Center for Big Data Research, Kaohsiung Medical University, Kaohsiung, Taiwan.
BMC Med Res Methodol. 2025 May 14;25(1):132. doi: 10.1186/s12874-025-02580-8.
Finite mixture models have been recently applied in time-to-event data to identify subgroups with distinct hazard functions, yet they often assume differing covariate effects on failure times across latent classes but homogeneous covariate distributions. This study aimed to develop a method for analyzing time-to-event data while accounting for unobserved heterogeneity within a mixture modeling framework.
A joint model was developed to incorporate latent survival trajectories and observed information for the joint analysis of time-to-event outcomes, correlated discrete and continuous covariates, and a latent class variable. It assumed covariate effects on survival times and covariate distributions vary across latent classes. Unobservable trajectories were identified by estimating the probability of belonging to a particular class based on observed information. This method was applied to a Hodgkin lymphoma study, identifying four distinct classes in terms of long-term survival and distributions of prognostic factors.
Results from simulation studies and the Hodgkin lymphoma study demonstrated the superiority of our joint model compared with the conventional survival model. Four unobserved subgroups were identified, each characterized by distinct survival parameters and varying distributions of prognostic factors. A notable decreasing trend in the incidence of second malignancy over time was noted, along with different effects of second malignancy and relapse on survival across subgroups, providing deeper insights into disease progression over time.
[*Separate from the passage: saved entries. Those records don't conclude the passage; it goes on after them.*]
(* ===== verification/CMem.v ===== *)
(** * Memory and the C library functions the server uses

    Objects of character type live in numbered blocks; a pointer is a block and
    an offset, or points into a string literal.  Every access is checked:
    outside the object it is [Undef OutOfBounds], through a null pointer
    [Undef NullDeref], to a block that is not alive [Undef Dangling].

    [malloc] and [realloc] may fail.  Which calls fail is a schedule carried by
    the heap, so a theorem that quantifies over the heap quantifies over every
    pattern of allocation failures.

    [Platform] gathers what neither C11 nor the source determines: the contents
    of fresh memory, and the value of [1 << n] on [int] for a count outside
    [0, 31), which C11 leaves undefined.  [x86] is the instance for the processor
    the source targets, whose shift instruction uses the low five bits of the
    count; [strict] is the instance where such a shift is a fault. *)

From S2P Require Import Prelude.
From Stdlib Require Export Ascii String.
From stdpp Require Export strings pretty.
Open Scope Z_scope.

(** ** Pointers and blocks *)

Abbreviation block := positive.

Inductive ptr : Type :=
| NULL
| Ptr (b : block) (o : Z)      (* offset [o] of an allocated object *)
| Lit (s : bytes) (o : Z).     (* offset [o] of a string literal *)

#[export] Instance ptr_eq_dec : EqDecision ptr.
Proof. solve_decision. Defined.

Definition is_null (p : ptr) : bool := match p with NULL => true | _ => false end.

Definition ptr_add (p : ptr) (d : Z) : ptr :=
  match p with
  | NULL => NULL
  | Ptr b o => Ptr b (o + d)
  | Lit s o => Lit s (o + d)
  end.

(** A string literal of the source. *)
Definition bytes_of_string (s : string) : bytes :=
  (fun a => Z.of_N (N_of_ascii a)) <$> list_ascii_of_string s.
Definition lit (s : string) : ptr := Lit (bytes_of_string s) 0.

Record heap := Heap {
  mem : gmap block bytes;
  oom : list bool     (* [true] at the calls of the allocator that fail *)
}.

Class Platform := {
  fresh_bytes : nat -> bytes;
  length_fresh_bytes : forall n, length (fresh_bytes n) = n;
  oversized_shl1 : Z -> result Z
}.

(** [sal] on a 32-bit register masks its count to five bits. *)
Definition sal32 (x n : Z) : Z := i32 (x * 2 ^ (n mod 32)).

#[export] Instance strict : Platform := {|
  fresh_bytes n := replicate n 0;
  length_fresh_bytes n := length_replicate n 0;
  oversized_shl1 _ := Undef BadShift
|}.

Definition x86 : Platform := {|
  fresh_bytes n := replicate n 0;
  length_fresh_bytes n := length_replicate n 0;
  oversized_shl1 n := Ok (sal32 1 n)
|}.

(** [1 << n] at type [int]: defined by C11 when the result is representable. *)
Definition shl1 `{Platform} (n : Z) : result Z :=
  if (0 <=? n) && (n <? 31) then Ok (2 ^ n) else oversized_shl1 n.

(** [__builtin_clzl] of a 64-bit value. *)
Definition builtin_clzl (x : Z) : result Z :=
  if x =? 0 then Undef BadBuiltin else Ok (63 - Z.log2 x).

(** ** Loads and stores *)

Definition object (m : gmap block bytes) (p : ptr) : result (bytes * Z) :=
  match p with
  | NULL => Undef NullDeref
  | Ptr b o => match m !! b with Some bs => Ok (bs, o) | None => Undef Dangling end
  | Lit s o => Ok (s ++ [0], o)
  end.

Definition load (m : gmap block bytes) (p : ptr) : result Z :=
  '(bs, o) ← object m p;
  byte_at bs o.

Definition load32 (m : gmap block bytes) (p : ptr) : result Z :=
  '(bs, o) ← object m p;
  le_load bs o 4.

(** Overwrites the bytes from offset [o] on; the whole range must be inside. *)
Definition blit (bs : bytes) (o : Z) (new : bytes) : result bytes :=
  if (0 <=? o) && (o + Z.of_nat (length new) <=? Z.of_nat (length bs))
  then Ok (take (Z.to_nat o) bs ++ new ++ drop (Z.to_nat o + length new) bs)
  else Undef OutOfBounds.

Definition store_bytes (m : gmap block bytes) (p : ptr) (new : bytes) : result (gmap block bytes) :=
  match p with
  | NULL => Undef NullDeref
  | Lit _ _ => Undef OutOfBounds
  | Ptr b o =>
      match m !! b with
      | None => Undef Dangling
      | Some bs => bs' ← blit bs o new; Ok (<[b := bs']> m)
      end
  end.

Definition store (m : gmap block bytes) (p : ptr) (v : Z) : result (gmap block bytes) :=
  store_bytes m p [v].

Definition memset (m : gmap block bytes) (p : ptr) (v n : Z) : result (gmap block bytes) :=
  store_bytes m p (replicate (Z.to_nat n) v).

(** ** The allocator *)

Definition PTRDIFF_MAX : Z := 2 ^ 63 - 1.

(** Whether the next call fails, and the rest of the schedule. *)
Definition next_oom (l : list bool) : bool * list bool :=
  match l with [] => (false, []) | b :: l => (b, l) end.

Definition alloc_fails (n : Z) (h : heap) : bool := (next_oom (oom h)).1 || (PTRDIFF_MAX <? n).

Definition tick (h : heap) : heap := Heap (mem h) (next_oom (oom h)).2.

Section allocator.
Context `{Platform}.

Definition malloc (n : Z) (h : heap) : ptr * heap :=
  if alloc_fails n h then (NULL, tick h)
  else
    let b := fresh (dom (mem h)) in
    (Ptr b 0, Heap (<[b := fresh_bytes (Z.to_nat n)]> (mem h)) (next_oom (oom h)).2).

(** The old object is released only when the call succeeds. *)
Definition realloc (p : ptr) (n : Z) (h : heap) : result (ptr * heap) :=
  match p with
  | NULL => Ok (malloc n h)
  | Lit _ _ => Undef Dangling
  | Ptr b o =>
      match mem h !! b with
      | None => Undef Dangling
      | Some bs =>
          if negb (o =? 0) then Undef Dangling
          else if alloc_fails n h then Ok (NULL, tick h)
          else
            let b' := fresh (dom (mem h)) in
            let k := Z.to_nat n in
            let new := take k bs ++ drop (length (take k bs)) (fresh_bytes k) in
            Ok (Ptr b' 0, Heap (<[b' := new]> (delete b (mem h))) (next_oom (oom h)).2)
      end
  end.
End allocator.

Definition free (p : ptr) (h : heap) : result heap :=
  match p with
  | NULL => Ok h
  | Lit _ _ => Undef Dangling
  | Ptr b o =>
      if bool_decide (b ∈ dom (mem h)) && (o =? 0)
      then Ok (Heap (delete b (mem h)) (oom h))
      else Undef Dangling
  end.

(** ** String functions *)

(** The bytes before the first NUL; [None] when there is none. *)
Fixpoint until_nul (bs : bytes) : option bytes :=
  match bs with
  | [] => None
  | c :: bs => if c =? 0 then Some [] else cons c <$> until_nul bs
  end.

(** The position of the first [c] before the first NUL; the outer [None] when
    the scan runs off the object. *)
Fixpoint find_char (c : Z) (bs : bytes) : option (option nat) :=
  match bs with
  | [] => None
  | x :: bs =>
      if x =? c then Some (Some O)
      else if x =? 0 then Some None
      else match find_char c bs with
           | Some (Some i) => Some (Some (S i))
           | r => r
           end
  end.

Definition suffix (bs : bytes) (o : Z) : result bytes :=
  if (0 <=? o) && (o <=? Z.of_nat (length bs)) then Ok (drop (Z.to_nat o) bs) else Undef OutOfBounds.

Definition load_cstr (m : gmap block bytes) (p : ptr) : result bytes :=
  '(bs, o) ← object m p;
  s ← suffix bs o;
  of_option OutOfBounds (until_nul s).

Definition strlen (m : gmap block bytes) (p : ptr) : result Z :=
  s ← load_cstr m p;
  Ok (Z.of_nat (length s)).

Definition strchr (m : gmap block bytes) (p : ptr) (c : Z) : result ptr :=
  '(bs, o) ← object m p;
  s ← suffix bs o;
  r ← of_option OutOfBounds (find_char c s);
  Ok (match r with Some i => ptr_add p (Z.of_nat i) | None => NULL end).

(** The sign of the first difference, 0 for equal strings. *)
Fixpoint compare_bytes (s t : bytes) : Z :=
  match s, t with
  | [], [] => 0
  | [], _ => -1
  | _, [] => 1
  | x :: s, y :: t => if x =? y then compare_bytes s t else if x <? y then -1 else 1
  end.

Definition strcmp (m : gmap block bytes) (p q : ptr) : result Z :=
  s ← load_cstr m p;
  t ← load_cstr m q;
  Ok (compare_bytes s t).

(** At most [n] bytes of the source, up to its NUL. *)
Fixpoint take_cstr (bs : bytes) (n : nat) {struct n} : option bytes :=
  match n with
  | O => Some []
  | S n =>
      match bs with
      | [] => None
      | c :: bs => if c =? 0 then Some [] else cons c <$> take_cstr bs n
      end
  end.

Definition strncat (m : gmap block bytes) (dst src : ptr) (n : Z) : result (gmap block bytes) :=
  d ← load_cstr m dst;
  '(bs, o) ← object m src;
  s ← suffix bs o;
  t ← of_option OutOfBounds (take_cstr s (Z.to_nat n));
  store_bytes m (ptr_add dst (Z.of_nat (length d))) (t ++ [0]).

(** [%d] and [%ld]. *)
Definition decimal (z : Z) : bytes := bytes_of_string (pretty z).

(** An allocation of a structure that the model keeps as a value: only its
    success is recorded. *)
Definition malloc_struct (n : Z) (h : heap) : bool * heap := (negb (alloc_fails n h), tick h).

(** ** Lemmas: strings *)

Lemma until_nul_app s r : 0 ∉ s -> until_nul (s ++ 0 :: r) = Some s.
Proof.
  induction s as [|c s IH]; intros Hs; [done|]. simpl.
  destruct (Z.eqb_spec c 0) as [->|]; [set_solver|]. rewrite IH by set_solver. done.
Qed.

Lemma until_nul_inv bs s : until_nul bs = Some s -> exists r, bs = s ++ 0 :: r /\ 0 ∉ s.
Proof.
  revert s. induction bs as [|c bs IH]; intros s; simpl; [done|].
  destruct (Z.eqb_spec c 0) as [Hc|Hc]; [subst c|].
  - intros [= <-]. exists bs. split; [done|set_solver].
  - intros (s' & E & ->)%fmap_Some. destruct (IH _ E) as (r & -> & ?).
    exists r. split; [done|set_solver].
Qed.

Lemma until_nul_none bs : 0 ∉ bs -> until_nul bs = None.
Proof.
  induction bs as [|c bs IH]; intros Hs; [done|]. simpl.
  destruct (Z.eqb_spec c 0) as [->|]; [set_solver|]. by rewrite IH by set_solver.
Qed.

(** [strchr] finds the first [c]... *)
Lemma find_char_here c s r :
  0 ∉ s -> c ∉ s -> find_char c (s ++ c :: r) = Some (Some (length s)).
Proof.
  induction s as [|x s IH]; intros Hs Hc; simpl; [by rewrite Z.eqb_refl|].
  destruct (Z.eqb_spec x c) as [->|]; [set_solver|].
  destruct (Z.eqb_spec x 0) as [->|]; [set_solver|].
  by rewrite IH by set_solver.
Qed.

(** ... or the end of the string. *)
Lemma find_char_nul c s r :
  0 ∉ s -> c ∉ s -> c <> 0 -> find_char c (s ++ 0 :: r) = Some None.
Proof.
  induction s as [|x s IH]; intros Hs Hc Hc0; simpl.
  { by destruct c. }
  destruct (Z.eqb_spec x c) as [->|]; [set_solver|].
  destruct (Z.eqb_spec x 0) as [->|]; [set_solver|].
  by rewrite IH by set_solver.
Qed.

Lemma take_cstr_app t r n :
  0 ∉ t -> (length t <= n)%nat -> take_cstr (t ++ 0 :: r) n = Some t.
Proof.
  revert n. induction t as [|c t IH]; intros [|n] Ht Hn; simpl in Hn |- *; [done|done|lia|].
  destruct (Z.eqb_spec c 0) as [->|]; [set_solver|]. rewrite IH; [done|set_solver|lia].
Qed.

Lemma take_cstr_full t r n :
  0 ∉ t -> length t = n -> take_cstr (t ++ r) n = Some t.
Proof.
  revert n. induction t as [|c t IH]; intros n Ht Hn; subst n; [done|]. simpl.
  destruct (Z.eqb_spec c 0) as [->|]; [set_solver|]. by rewrite IH by set_solver.
Qed.

Lemma take_cstr_bound bs n t : take_cstr bs n = Some t -> (length t <= n)%nat /\ 0 ∉ t.
Proof.
  revert n t. induction bs as [|c bs IH]; intros [|n] t; simpl; try done.
  - intros [= <-]. split; [simpl; lia|set_solver].
  - intros [= <-]. split; [simpl; lia|set_solver].
  - destruct (Z.eqb_spec c 0) as [Hc|Hc]; [subst c|].
    + intros [= <-]. split; [simpl; lia|set_solver].
    + intros (t' & E & ->)%fmap_Some. destruct (IH _ _ E). split; [simpl; lia|set_solver].
Qed.

Lemma compare_bytes_eq s t : compare_bytes s t = 0 <-> s = t.
Proof.
  revert t. induction s as [|x s IH]; intros [|y t]; simpl; try done.
  destruct (Z.eqb_spec x y) as [->|].
  - rewrite IH. split; congruence.
  - destruct (x <? y); split; congruence.
Qed.

(** ** Lemmas: stores *)

Lemma blit_ok bs i new :
  (i + length new <= length bs)%nat ->
  blit bs (Z.of_nat i) new = Ok (take i bs ++ new ++ drop (i + length new) bs).
Proof.
  intros Hl. unfold blit. rewrite Nat2Z.id.
  destruct (Z.leb_spec 0 (Z.of_nat i)); [|lia].
  destruct (Z.leb_spec (Z.of_nat i + Z.of_nat (length new)) (Z.of_nat (length bs))); [done|lia].
Qed.

Lemma blit_oob bs i new :
  (length bs < i + length new)%nat -> blit bs (Z.of_nat i) new = Undef OutOfBounds.
Proof.
  intros Hl. unfold blit.
  destruct (Z.leb_spec (Z.of_nat i + Z.of_nat (length new)) (Z.of_nat (length bs))); [lia|].
  by rewrite andb_false_r.
Qed.

Lemma blit_insert bs i v :
  (i < length bs)%nat -> blit bs (Z.of_nat i) [v] = Ok (<[i := v]> bs).
Proof.
  intros Hl. rewrite blit_ok by (simpl; lia). simpl length.
  rewrite insert_take_drop by done. simpl. by rewrite Nat.add_1_r.
Qed.

Lemma store_block m b bs (i : nat) v :
  m !! b = Some bs -> (i < length bs)%nat ->
  store m (Ptr b (Z.of_nat i)) v = Ok (<[b := <[i := v]> bs]> m).
Proof. intros Hb Hl. unfold store, store_bytes. by rewrite Hb, blit_insert. Qed.

Lemma load_block m b bs (i : nat) v :
  m !! b = Some bs -> bs !! i = Some v -> load m (Ptr b (Z.of_nat i)) = Ok v.
Proof. intros Hb Hv. unfold load, object. rewrite Hb, bind_ok. by apply byte_at_lookup. Qed.

Lemma suffix_ok bs (i : nat) : (i <= length bs)%nat -> suffix bs (Z.of_nat i) = Ok (drop i bs).
Proof.
  intros Hl. unfold suffix. rewrite Nat2Z.id.
  destruct (Z.leb_spec 0 (Z.of_nat i)); [|lia].
  by destruct (Z.leb_spec (Z.of_nat i) (Z.of_nat (length bs))); [|lia].
Qed.

Lemma suffix_0 bs : suffix bs 0 = Ok bs.
Proof. pose proof (suffix_ok bs 0 ltac:(lia)) as E. by rewrite drop_0 in E. Qed.

Lemma load_cstr_block m b bs (i : nat) s r :
  m !! b = Some bs -> drop i bs = s ++ 0 :: r -> 0 ∉ s -> load_cstr m (Ptr b (Z.of_nat i)) = Ok s.
Proof.
  intros Hb Hd Hs. unfold load_cstr, object. rewrite Hb, bind_ok.
  assert (i <= length bs)%nat.
  { destruct (Nat.le_gt_cases i (length bs)); [done|]. rewrite drop_ge in Hd by lia. by destruct s. }
  rewrite suffix_ok, bind_ok, Hd, until_nul_app by done. done.
Qed.

Lemma load_cstr_block0 m b s r :
  m !! b = Some (s ++ 0 :: r) -> 0 ∉ s -> load_cstr m (Ptr b 0) = Ok s.
Proof. intros Hb Hs. by apply (load_cstr_block m b _ 0 s r Hb). Qed.

Lemma memset_block m b bs v n :
  m !! b = Some bs -> length bs = Z.to_nat n ->
  memset m (Ptr b 0) v n = Ok (<[b := replicate (Z.to_nat n) v]> m).
Proof.
  intros Hb Hl. unfold memset, store_bytes. rewrite Hb.
  change 0 with (Z.of_nat 0) at 1. rewrite blit_ok by (rewrite length_replicate; lia).
  rewrite length_replicate. simpl. by rewrite drop_ge, app_nil_r by lia.
Qed.

(** ** Lemmas: allocation *)

Lemma malloc_cases `{!Platform} n h :
  (alloc_fails n h = true /\ malloc n h = (NULL, tick h)) \/
  (alloc_fails n h = false /\ exists b, mem h !! b = None /\
     malloc n h = (Ptr b 0, Heap (<[b := fresh_bytes (Z.to_nat n)]> (mem h)) (next_oom (oom h)).2)).
Proof.
  unfold malloc. destruct (alloc_fails n h); [by left|right].
  split; [done|]. eexists. split; [|done]. apply not_elem_of_dom, is_fresh.
Qed.

Lemma shl1_small `{Platform} n : 0 <= n < 31 -> shl1 n = Ok (2 ^ n).
Proof.
  intros. unfold shl1. destruct (Z.leb_spec 0 n); [|lia]. by destruct (Z.ltb_spec n 31); [|lia].
Qed.

Lemma shl1_large `{Platform} n : 31 <= n -> shl1 n = oversized_shl1 n.
Proof. intros. unfold shl1. destruct (Z.ltb_spec n 31); [lia|]. by rewrite andb_false_r. Qed.

Lemma builtin_clzl_pos x : 0 < x -> builtin_clzl x = Ok (63 - Z.log2 x).
Proof. intros. unfold builtin_clzl. by destruct (Z.eqb_spec x 0); [lia|]. Qed.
The proposed joint model effectively identifies latent subgroups, revealing unobserved heterogeneity in survival outcomes and prognostic factors. Its flexibility enables more precise estimation of survival trajectories, with broad applicability in survival analysis.
有限混合模型最近已应用于生存时间数据,以识别具有不同风险函数的亚组,但它们通常假设潜在类别对失败时间的协变量效应不同,而协变量分布是同质的。本研究旨在开发一种在混合建模框架内考虑未观察到的异质性的同时分析生存时间数据的方法。
开发了一个联合模型,纳入潜在生存轨迹和观察信息,用于对生存时间结局、相关离散和连续协变量以及一个潜在类别变量进行联合分析。它假设潜在类别对生存时间的协变量效应和协变量分布各不相同。通过根据观察信息估计属于特定类别的概率来识别不可观察的轨迹。该方法应用于一项霍奇金淋巴瘤研究,从长期生存和预后因素分布方面识别出四个不同的类别。
模拟研究和霍奇金淋巴瘤研究的结果表明,我们的联合模型优于传统生存模型。识别出四个未观察到的亚组,每个亚组具有不同的生存参数和不同的预后因素分布。随着时间的推移,观察到第二原发性恶性肿瘤的发病率有明显下降趋势,同时第二原发性恶性肿瘤和复发对各亚组生存的影响不同,这为随时间推移的疾病进展提供了更深入的见解。
所提出的联合模型有效地识别了潜在亚组,揭示了生存结局和预后因素中未观察到的异质性。其灵活性能够更精确地估计生存轨迹,在生存分析中具有广泛的适用性。